To check if the kernel $K$ (feature map function) is a valid kernel or not, $K$ must satisfying Mercer's condition.
Mercer's condition: The kenel $K$, is a valid kernel if and only if $K$ is positive definite.
This satisifed in case of there's a matrix $c$ such that
$M$ = $c^T K c$, where $K$ is the Gram matrix (Kernel resultant matrix).

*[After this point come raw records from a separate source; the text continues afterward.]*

(* ===== verification/Socks5Udp.v ===== *)
(** * Socks5Udp: the datagram relay of UDP ASSOCIATE (src/src/inbound/socks5_udp.rs)

    The datagram codec, and the association as a machine whose events are what
    its select loop and its downlink task receive. The hop behind the relay, the
    local socket and the control stream are those events. *)

From Stdlib Require Import ZArith Lia String.
From stdpp Require Import prelude strings list gmap.
From S2P Require Import Sniff.
From S2P Require Import Prelude RustStr Net NetProps RustFmt Util Frame Stream Conn Domain Policy Book Model Engine Outbound Io Handler Inbound Socks5.

(** ** The codec *)

Record UdpDatagram := mkUdpDatagram { dg_frag : Z; dg_host : str; dg_port : Z; dg_data_offset : nat }.

(** [parse_udp_datagram] *)
Definition parse_udp_datagram (buf : list Z) : option UdpDatagram :=
  guard (4 <= length buf)%nat ;;
  let frag := nth 2 buf 0 in
  let atyp := nth 3 buf 0 in
  let off := 4%nat in
  '(host, off) ←
    (if atyp =? 1 then
       guard (off + 4 <= length buf)%nat ;; Some (display_v4 (from_be_bytes (take 4 (drop off buf))), (off + 4)%nat)
     else if atyp =? 4 then
       guard (off + 16 <= length buf)%nat ;; Some (display_v6 (from_be_bytes (take 16 (drop off buf))), (off + 16)%nat)
     else if atyp =? 3 then
       l ← buf !! off;
       let l := Z.to_nat l in
       let off := (off + 1)%nat in
       guard (l <> 0 /\ off + l <= length buf)%nat ;; Some (from_utf8_lossy (take l (drop off buf)), (off + l)%nat)
     else None);
  guard (off + 2 <= length buf)%nat ;;
  Some (mkUdpDatagram frag host (from_be_bytes (take 2 (drop off buf))) (off + 2)%nat).

(** [encode_udp_datagram] *)
Definition encode_udp_datagram (host : str) (port : Z) (data : list Z) : list Z :=
  [0; 0; 0] ++
  match parse_ip_addr host with
  | Some (V4 v4) => [1] ++ to_be_bytes 4 v4
  | Some (V6 v6) => [4] ++ to_be_bytes 16 v6
  | None =>
      let len := Nat.min (length host) (Z.to_nat u8_max) in
      [3; Z.of_nat len] ++ take len host
  end ++ to_be_bytes 2 port ++ data.

(** The bytes [reply_addr] writes. *)
Definition reply_addr (rep : Z) (bnd : SocketAddr) : list Z :=
  [5; rep; 0] ++
  match bnd with
  | SockV4 ip port => [1] ++ to_be_bytes 4 ip ++ to_be_bytes 2 port
  | SockV6 ip port _ _ => [4] ++ to_be_bytes 16 ip ++ to_be_bytes 2 port
  end.
(** [unspecified] *)
Definition unspecified (ip : IpAddr) : SocketAddr :=
  match ip with V4 a => SockV4 a 0 | V6 a => SockV6 a 0 0 0 end.
(** [SocketAddr::ip] *)
Definition socket_ip (a : SocketAddr) : IpAddr := match a with SockV4 ip _ => V4 ip | SockV6 ip _ _ _ => V6 ip end.

(** ** The association *)

(** The locals of [serve_associate]. The relay is the hop it is bound to;
    [ac_downlink] is whether the downlink task runs, [ac_open] whether the
    select loop does. *)
Record Association := mkAssociation {
  ac_open : bool; ac_bytes_down : Z; ac_bytes_up : Z; ac_client_addr : option SocketAddr; ac_relay : option str;
  ac_downlink : bool; ac_decision_name : str; ac_egress_info : option EgressInfo; ac_failed_attempts : option Z;
  ac_result : TraceResult
}.
Definition association_start : Association :=
  mkAssociation true 0 0 None None false (lit "direct") None None TraceOk.

(** What the association does to the rest of the world; [Ended] is the loop's
    end, with the state the report is made of. *)
Inductive Output :=
| ToHop (hop host : str) (port : Z) (payload : list Z) (sent : bool)
| ToClient (client : SocketAddr) (packet : list Z)
| Ended (a : Association).

Definition close (a : Association) : Association :=
  mkAssociation false (ac_bytes_down a) (ac_bytes_up a) (ac_client_addr a) (ac_relay a) (ac_downlink a) (ac_decision_name a)
    (ac_egress_info a) (ac_failed_attempts a) (ac_result a).
Definition latch (src : SocketAddr) (a : Association) : Association :=
  mkAssociation (ac_open a) (ac_bytes_down a) (ac_bytes_up a) (Some src) (ac_relay a) (ac_downlink a) (ac_decision_name a)
    (ac_egress_info a) (ac_failed_attempts a) (ac_result a).
Definition opened (label : str) (hop : str) (egress : EgressInfo) (a : Association) : Association :=
  mkAssociation (ac_open a) (ac_bytes_down a) (ac_bytes_up a) (ac_client_addr a) (Some hop) true label
    (Some egress) (ac_failed_attempts a) (ac_result a).
Definition unopened (label : str) (err : ProxyError) (a : Association) : Association :=
  mkAssociation (ac_open a) (ac_bytes_down a) (ac_bytes_up a) (ac_client_addr a) (ac_relay a) (ac_downlink a) label
    (ac_egress_info a) (match chain_attempts err with Some n => Some n | None => ac_failed_attempts a end) TraceError.
Definition add_up (n : Z) (a : Association) : Association :=
  mkAssociation (ac_open a) (ac_bytes_down a) (wrap 64 (ac_bytes_up a + n)) (ac_client_addr a) (ac_relay a) (ac_downlink a)
    (ac_decision_name a) (ac_egress_info a) (ac_failed_attempts a) (ac_result a).
Definition add_down (n : Z) (a : Association) : Association :=
  mkAssociation (ac_open a) (wrap 64 (ac_bytes_down a + n)) (ac_bytes_up a) (ac_client_addr a) (ac_relay a) (ac_downlink a)
    (ac_decision_name a) (ac_egress_info a) (ac_failed_attempts a) (ac_result a).
Definition stop_downlink (a : Association) : Association :=
  mkAssociation (ac_open a) (ac_bytes_down a) (ac_bytes_up a) (ac_client_addr a) (ac_relay a) false
    (ac_decision_name a) (ac_egress_info a) (ac_failed_attempts a) (ac_result a).

Section Association.
Context {N : Ipnet} {B : BookApi} {D : Chrono}.

(** What it is given: a read of the control stream, a datagram at its socket
    (with the engine that decides, the network a first relay is opened in, and
    whether the relay takes the payload), a datagram from the hop (and whether
    the socket takes the answer), the end of the aborted downlink task. *)
Inductive Event :=
| Control (r : result unit (list Z))
| FromClient (e : Engine) (envs : nat -> Env) (now : Z) (taken : bool) (r : result unit (list Z * SocketAddr))
| FromHop (taken : bool) (r : result unit (list Z * str * Z))
| Aborted.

$st:$ $M \geq 0, for \,\, all \,\, real \,\ value \,\ c_i$
Or
$\sum_{i=1}^{n}\sum_{j=1}^{n} c_i k_i{_j} c_j \geq 0 $
$\geq 0$ $\Leftrightarrow$ positive semi-definite
before going to the intuition of why using Mercer's condition & intuitive proof, I would like to mention that, check the existence of the kernel $K$ and Mercer's condition has nothing to do with feature map itself, however it's a crucial for the convergence of the quadratic program such (SVM), or more generally the convexity.
Intuition
$K$ is a symmetric matrix then by the spectral theorem $K$ is a diagonalizable matrix (in other words, we can decompose it), so we can reformulate K by eigendecomposition
$K = VDV^T$
where $V$ is an orthogonal matrix and its column are the eigenvectors, and $D$ is a diagonal matrix with eigenvalues $λ_i{_j}$ on the diagonal.

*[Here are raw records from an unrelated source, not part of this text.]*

(* ===== verification/TuicServer.v ===== *)
(** * TuicServer: the TUIC front end (src/src/inbound/tuic/mod.rs)

    One client connection. A bidirectional stream is a handler, like those of
    the other protocols, but for an identity the connection already has. The
    connection itself is a machine: the streams and datagrams that arrive, the
    associations, the return pump of each relay; [tuic_step] is one step of one
    of its tasks, from one await to the next, and the steps interleave freely. *)

From Stdlib Require Import ZArith Lia String.
From stdpp Require Import prelude strings list gmap.
From S2P Require Import Sniff.
From S2P Require Import Prelude RustStr Net NetProps RustFmt Util Frame Stream Conn Domain Policy Model Engine Outbound Io Handler Inbound Tuic.

Definition AUTHENTICATE : Z := 0.
Definition CONNECT : Z := 1.
Definition DISSOCIATE : Z := 3.

(** [Identity] *)
Record Identity := mkClient { id_username : str; id_limits : AuthOk }.

Section TuicServer.
Context {N : Ipnet} {B : BookApi} {D : Chrono} {O : ChronoOrder D} {B64 : Base64}.
Context {R : Rustls} {HP : Httparse} {UC : UrlCrate}.

(** ** A stream *)

(** A reader applied to the client stream; its failure ends the handler. *)
Definition reads {A} (m : reading A) : handler A := fun w =>
  let '(r, rd) := m (cn_in (wd_conn w)) in
  (map_err (fun _ => Return) r, mkWorld (mkConn rd (cn_sent (wd_conn w)) (cn_writes (wd_conn w))) (wd_permit w) (wd_log w)).
(** The permit's scope: given back at the handler's end. *)
Definition permit_scope (m : handler unit) : handler unit := fun w =>
  let '(r, w) := m w in
  let '(_, w) := release w in
  (r, w).

(** The record of [record_tcp_access]; [version] is the snapshot's. *)
Definition tuic_candidate (ctx : Ctx) (o : Outside) (version : Z) (f : TraceFields) : TraceCandidate :=
  let traffic :=
    match tf_target_host f, tf_target_port f with
    | Some host, Some port =>
        let identity := identity_new host port in
        let identity := match tf_policy f with Some p => with_policy identity p | None => identity end in
        Some (match tf_sniff f with Some ob => with_observation identity ob | None => identity end)
    | _, _ => None
    end in
  mkCandidate (cx_listener ctx) (lit "tuic") (Some (display_socket (ou_peer o))) (tf_username f) (tf_target_host f)
    (tf_target_port f) traffic None (tf_decision f) (tf_egress f) (tf_chain_member f) (tf_attempts f)
    (tf_result f) (tf_failure_stage f) (tf_message f) version (ou_duration o).
(** [record_tcp_access]; [cx_consumers] is whether an access log is set. *)
Definition record_tcp_access (ctx : Ctx) (o : Outside) (version : Z) (f : TraceFields) : handler unit :=
  acts (if cx_consumers ctx then [Logged (tuic_candidate ctx o version f) (tf_bytes_up f) (tf_bytes_down f)] else []).
Definition record_and_return {A} (ctx : Ctx) (o : Outside) (r : ResolvedDecision) (f : TraceFields) : handler A :=
  record_tcp_access ctx o (rd_snapshot_version r) f ;; halt Return.

Definition route_mode (ctx : Ctx) : bool :=
  sc_enabled (cx_sniff ctx) && match sc_mode (cx_sniff ctx) with Route_ => true | Observe => false end.
Definition record_sniff (ob : option SniffObservation) : handler unit :=
  acts (match ob with Some ob => [RecordSniff (outcome ob)] | None => [] end).
(** The fields of a failing exit for a target *)
Definition tuic_failed (user host : str) (port : Z) (r : ResolvedDecision) (attempts : option Z) (ob : option SniffObservation)
    (stage message : str) : TraceFields :=
  failed (Some user) (Some (host, port)) (Some (decision_label (rd_decision r))) attempts ob (Some (attribution r)) stage message.
Definition tuic_relayed {E} (user host : str) (port : Z) (r : ResolvedDecision) (egress : EgressInfo) (ob : option SniffObservation)
    (x : result E SpliceStats) : TraceFields :=
  let chained {A} (v : A) : option A := match ei_chain_id egress with Some _ => Some v | None => None end in
  let '(result, stage, message, up, down) :=
    match x with
    | Ok s => (TraceOk, None, None, ss_bytes_up s, ss_bytes_down s)
    | Err _ => (TraceError, Some (lit "stream_io"), Some (lit "tunnel io failed"), 0, 0)
    end in
  mkFields (Some user) (Some host) (Some port) (Some (decision_label (rd_decision r))) (chained (ei_label egress)) (ei_member_id egress)
    (chained (ei_attempts egress)) ob (Some (attribution r)) result stage message up down.
(** From the decision that counts on: [captured] is what route mode took from
    the stream, with the observation. *)
Definition tuic_dial (ctx : Ctx) (o : Outside) (id : Identity) (host : str) (port : Z) (r : ResolvedDecision)
    (captured : option CapturedPrefix) : handler unit :=
  let user := id_username id in
  let ob := captured ≫= captured_observation in
  act (Dialled (rd_decision r) host port) ;;
  match connect (ou_envs o) (ou_now o) (rd_decision r) host port (cx_egress ctx) with
  | (Err e, _) =>
      record_and_return ctx o r (tuic_failed user host port r (chain_attempts e) ob (failure_stage e) (lit "upstream connect failed"))
  | (Ok (t, egress), _) =>
      let splice := relay (tn_conn t) (ao_up_rate (id_limits id)) (ao_down_rate (id_limits id)) in
      with_egress (ei_label egress)
        (x ← match captured with Some c => with_prefix (bytes c) splice | None => splice end;
         let ob := match captured with
                   | Some _ => ob
                   | None => if sc_enabled (cx_sniff ctx) then Some (ou_observed o) else None
                   end in
         (match captured with Some _ => mret tt | None => record_sniff ob end) ;;
         record_tcp_access ctx o (rd_snapshot_version r) (tuic_relayed user host port r egress ob x))
  end.
(** Route mode's capture *)
Definition tuic_capture (ctx : Ctx) (o : Outside) (user host : str) (port : Z) (first : ResolvedDecision) : handler CapturedPrefix := fun w =>
  match capture_prefix (cn_in (wd_conn w)) (sc_max_bytes (cx_sniff ctx)) (sc_timeout_ms (cx_sniff ctx)) (ou_capture_start o)
          (ou_capture o) with
  | Some (Ok (cap, rd)) =>
      (Ok cap, mkWorld (mkConn rd (cn_sent (wd_conn w)) (cn_writes (wd_conn w))) (wd_permit w) (wd_log w))
  | Some (Err _) =>
      record_and_return ctx o first
        (tuic_failed user host port first None None (lit "sniff_read") (lit "route sniff read failed")) w
  | None => (Err IoFailed, w)
  end.
(** Under the connection permit *)
Definition tuic_admitted (ctx : Ctx) (o : Outside) (id : Identity) (host : str) (port : Z) (first : ResolvedDecision) : handler unit :=
  let user := id_username id in
  if route_mode ctx then
    captured ← tuic_capture ctx o user host port first;
    let ob := captured_observation captured in
    record_sniff ob ;;
    let resolved := engine_decide_with_sniff (ou_route o) user host (ob ≫= obs_host) in
    match rd_decision resolved with
    | Block =>
        record_and_return ctx o resolved
          (tuic_failed user host port resolved None ob (lit "policy") (lit "blocked by requested or sniffed target policy"))
    | _ => tuic_dial ctx o id host port resolved (Some captured)
    end
  else tuic_dial ctx o id host port first None.
(** [handle_connect], for the identity the connection has *)
Definition handle_connect (ctx : Ctx) (o : Outside) (id : Identity) (host : str) (port : Z) : handler unit :=
  let user := id_username id in
  let resolved := engine_decide_with_sniff (ou_decide o) user host None in
  match rd_decision resolved with
  | Block =>
      record_and_return ctx o resolved
        (tuic_failed user host port resolved None None (lit "policy") (lit "blocked by requested target policy"))
  | _ =>
      match acquire_connection (ou_acquire o) user (ao_max_connections (id_limits id)) with
      | Err _ =>
          record_and_return ctx o resolved
            (tuic_failed user host port resolved None None (lit "limit") (lit "connection limit exceeded"))
      | Ok (p, _) => hold p ;; tuic_admitted ctx o id host port resolved
      end
  end.
(** A stream of [accept_bi_loop]; [auth] is what [wait_auth_or_give_up] gives. *)
Definition tuic_stream (ctx : Ctx) (o : Outside) (auth : option Identity) : handler unit :=
  permit_scope
    (ty ← reads read_command_type;
     if negb (ty =? CONNECT) then halt Return
     else
       addr ← reads read_address;
       match host_port addr with
       | None => halt Return
       | Some (host, port) =>
           match auth with
           | None => halt Return
           | Some id => handle_connect ctx o id host port
           end
       end).
(** ** Concrete sessions *)

Module HopDemo.
Import Socks5Demo.
Definition decode (s : str) : option (list Z) := if str_eqb s (lit "cm92ZTpyb3Zl") then Some (lit "rove:rove") else None.
#[export] Instance base64 : Base64Decode := decode.
Definition hop : HopCtx := mkHopCtx (lit "hop") credentials_default true env (SockV4 2130706433 5555) 9.
Definition seen (log : list action) : list action := List.filter (fun a => match a with Logged _ _ _ => false | _ => true end) log.
Definition upstream : Upstream := mkUpstream Socks5 (lit "hop:1080") (Some (lit "rove")) (Some (lit "rove")) false false.
Definition stream : Conn :=
  let b := client_bytes (lit "rove") (lit "rove") (lit "one.example") 443 ++ lit "ping" in mkConn [Ok (take 3 b); Ok (drop 3 b)] [] [].
Definition connect (auth rest : str) : list Z :=
  lit "CONNECT one.example:443 HTTP/1.1" ++ crlf ++ lit "Proxy-Authorization: Basic " ++ auth ++ crlf ++ crlf ++ rest.
Example https_session :
  let w := snd (serve_conn hop (Some true) Https (mkWorld (mkConn [Ok (connect (lit "cm92ZTpyb3Zl") []); Ok (lit "ping")] [] []) None [])) in
  cn_sent (wd_conn w) = connection_established ++ lit "pong" /\
  seen (wd_log w) = [ListenerOpen; Dialled Direct (lit "one.example") 443; EgressOpen (lit "direct");
    Relayed (mkCopied (mkReport 4 None) (lit "ping") true) (mkCopied (mkReport 4 None) (lit "pong") true);
    RecordListener 4 4; RecordEgress (lit "direct") 4 4; EgressClose (lit "direct"); ListenerClose].
Proof. vm_compute. done. Qed.
Example https_refused :
  let w := snd (serve_conn hop (Some true) Https (mkWorld (mkConn [Ok (connect (lit "b3RoZXI=") [])] [] []) None [])) in
  seen (wd_log w) = [ListenerOpen; ListenerClose].
Proof. vm_compute. done. Qed.
(** Bytes of the tunnel that arrive in the same read as the head are dropped. *)
Example https_early_bytes_lost :
  let w := snd (serve_conn hop (Some true) Https (mkWorld (mkConn [Ok (connect (lit "cm92ZTpyb3Zl") (lit "hello")); Ok (lit "ping")] [] []) None [])) in
  Relayed (mkCopied (mkReport 4 None) (lit "ping") true) (mkCopied (mkReport 4 None) (lit "pong") true) ∈ wd_log w.
Proof. apply list_elem_of_In. vm_compute. tauto. Qed.
(** And they are read as headers: credentials after the head's end count. *)
Example https_credentials_after_head :
  let w := snd (serve_conn hop (Some true) Https (mkWorld (mkConn
    [Ok (lit "CONNECT one.example:443 HTTP/1.1" ++ crlf ++ crlf ++ lit "Proxy-Authorization: Basic cm92ZTpyb3Zl" ++ crlf)] [] []) None [])) in
  Dialled Direct (lit "one.example") 443 ∈ wd_log w.
Proof. apply list_elem_of_In. vm_compute. tauto. Qed.
End HopDemo.

Section HopWitness.
Import Socks5Demo HopDemo.
Lemma hop_socks5_end_to_end_witness :
  exchanges (socks5_handshake upstream (lit "one.example") 443) (accepted ++ granted) (Ok tt)
    (client_bytes (lit "rove") (lit "rove") (lit "one.example") 443) [] /\
  exists w, serve_conn hop None PlainSocks5 (mkWorld stream None []) = (Ok tt, w).
Proof.
  destruct (hop_socks5_end_to_end hop (lit "rove") (lit "rove") (lit "one.example") 443 eq_refl ltac:(vm_compute; lia) ltac:(vm_compute; lia)
    ltac:(vm_compute; lia) ltac:(unfold fits; lia) eq_refl eq_refl eq_refl upstream false (lit "ping") (SockV4 16843009 443) stream
    eq_refl eq_refl ltac:(split; [reflexivity|constructor]) ltac:(vm_compute; reflexivity) ltac:(vm_compute; reflexivity)
    ltac:(split; [reflexivity|constructor])) as [H (ou & od & rec & w & E & _)].
  split; [exact H|]. exists w. exact E.
Defined.
End HopWitness.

If : $\exists $ $λ_i{_j}$ $for \,\, all \,\, i=j$ $such \ that \ λ_i{_j} < 0$
($\exists $) $\Leftrightarrow$ There's exist
Then the kernel $K$ not a valid kernel, beacuse of the negative eigenvalue means, there's a such point at which the Hessian is indefinite, in other words, the critical point is a saddle (the function is strongly convex-concave), then the primal problem has no solution, and even dual problem could be very expensive to compute (arbitrarily large).

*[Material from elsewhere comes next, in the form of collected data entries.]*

(* ===== verification/Stats.v ===== *)
(** * Stats: the traffic counters (src/src/stats.rs)

    A row per listener and per egress: an active gauge and byte totals; a row of
    sniff outcomes per listener. Every operation is a map access under the lock
    or an atomic update, so concurrent use is some sequence of the operations;
    [apply_action] is what a handler's action does to them. *)

From Stdlib Require Import ZArith Lia String.
From stdpp Require Import prelude strings list gmap sorting.
From S2P Require Import Sniff SniffProps.
From S2P Require Import Prelude RustStr Net RustFmt Util Frame Stream Conn Domain Policy Book Model Engine Outbound Io Handler HttpRequest HttpBody Inbound Socks5 Http Sni Tuic TuicServer HopProxy HopProxyProps RabValid BTree.

(** [fetch_add] on an [AtomicI64] *)
Definition wrap_i64 (x : Z) : Z := (x + 2 ^ 63) mod 2 ^ 64 - 2 ^ 63.

Record CounterSet := mkCounters { ct_active : Z; ct_bytes_up : Z; ct_bytes_down : Z }.
Record SniffCounterSet := mkSniffCounters {
  sk_matched : Z; sk_unsupported : Z; sk_timeout : Z; sk_malformed : Z; sk_limit_exceeded : Z; sk_incomplete : Z
}.
Definition counters_default : CounterSet := mkCounters 0 0 0.
Definition sniff_default : SniffCounterSet := mkSniffCounters 0 0 0 0 0 0.

Record TrafficStats := mkStats { ts_listeners : gmap str CounterSet; ts_egress : gmap str CounterSet; ts_sniff : gmap str SniffCounterSet }.
Definition stats_new : TrafficStats := mkStats ∅ ∅ ∅.

(** [entry], [sniff_entry]: get or insert *)
Definition entry (m : gmap str CounterSet) (name : str) : CounterSet := default counters_default (m !! name).
Definition sniff_entry (m : gmap str SniffCounterSet) (listener : str) : SniffCounterSet := default sniff_default (m !! listener).
(** [track], and the drop of its guard: the entry it holds is the map's, since
    entries are never removed. *)
Definition add_active (n : Z) (c : CounterSet) : CounterSet := mkCounters (wrap_i64 (ct_active c + n)) (ct_bytes_up c) (ct_bytes_down c).
Definition track (m : gmap str CounterSet) (name : str) : gmap str CounterSet := <[name := add_active 1 (entry m name)]> m.
Definition guard_drop (m : gmap str CounterSet) (name : str) : gmap str CounterSet := <[name := add_active (-1) (entry m name)]> m.
(** [record] *)
Definition add_bytes (up down : Z) (c : CounterSet) : CounterSet :=
  mkCounters (ct_active c) (wrap 64 (ct_bytes_up c + up)) (wrap 64 (ct_bytes_down c + down)).
Definition record (m : gmap str CounterSet) (name : str) (up down : Z) : gmap str CounterSet := <[name := add_bytes up down (entry m name)]> m.

Definition on_listeners (f : gmap str CounterSet -> gmap str CounterSet) (s : TrafficStats) : TrafficStats :=
  mkStats (f (ts_listeners s)) (ts_egress s) (ts_sniff s).
Definition on_egress (f : gmap str CounterSet -> gmap str CounterSet) (s : TrafficStats) : TrafficStats :=
  mkStats (ts_listeners s) (f (ts_egress s)) (ts_sniff s).
Definition track_listener (s : TrafficStats) (listener : str) : TrafficStats := on_listeners (fun m => track m listener) s.
Definition register_listener (s : TrafficStats) (listener : str) : TrafficStats :=
  mkStats (<[listener := entry (ts_listeners s) listener]> (ts_listeners s)) (ts_egress s)
    (<[listener := sniff_entry (ts_sniff s) listener]> (ts_sniff s)).
Definition track_egress (s : TrafficStats) (egress : str) : TrafficStats := on_egress (fun m => track m egress) s.
Definition record_listener_bytes (s : TrafficStats) (listener : str) (up down : Z) : TrafficStats :=
  on_listeners (fun m => record m listener up down) s.
Definition record_egress_bytes (s : TrafficStats) (egress : str) (up down : Z) : TrafficStats :=
  on_egress (fun m => record m egress up down) s.
(** [record_sniff]'s counter *)
Definition count_outcome (o : SniffOutcome) (c : SniffCounterSet) : SniffCounterSet :=
  let n x := wrap 64 (x + 1) in
  match o with
  | Matched => mkSniffCounters (n (sk_matched c)) (sk_unsupported c) (sk_timeout c) (sk_malformed c) (sk_limit_exceeded c) (sk_incomplete c)
  | Unsupported => mkSniffCounters (sk_matched c) (n (sk_unsupported c)) (sk_timeout c) (sk_malformed c) (sk_limit_exceeded c) (sk_incomplete c)
  | Timeout => mkSniffCounters (sk_matched c) (sk_unsupported c) (n (sk_timeout c)) (sk_malformed c) (sk_limit_exceeded c) (sk_incomplete c)
  | Malformed => mkSniffCounters (sk_matched c) (sk_unsupported c) (sk_timeout c) (n (sk_malformed c)) (sk_limit_exceeded c) (sk_incomplete c)
  | LimitExceeded => mkSniffCounters (sk_matched c) (sk_unsupported c) (sk_timeout c) (sk_malformed c) (n (sk_limit_exceeded c)) (sk_incomplete c)
  | Incomplete => mkSniffCounters (sk_matched c) (sk_unsupported c) (sk_timeout c) (sk_malformed c) (sk_limit_exceeded c) (n (sk_incomplete c))
  end.
Definition record_sniff_outcome (s : TrafficStats) (listener : str) (o : SniffOutcome) : TrafficStats :=
  mkStats (ts_listeners s) (ts_egress s) (<[listener := count_outcome o (sniff_entry (ts_sniff s) listener)]> (ts_sniff s)).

by Sylvester's criterion, $K$ has negative eigenvalues if and only if it is not positive semi-definite.
Geometric intuition
The feature mapping by kenel function or the inner product of the features vector (row matrix) $x_i$ , $x_j$, $K=\langle \phi(x_i)\,, \phi(x_j)\rangle$ is same as the mesurement of the similarity of two functions by the definition of Hilbert space concept, visually, the kernel function is a congruent transformation, which is a transformation in an isometric space, if we have a negative eigenvalue, then transformation has occurred in the opposite direction in isometric space, in other words, the image reflecte across some axis.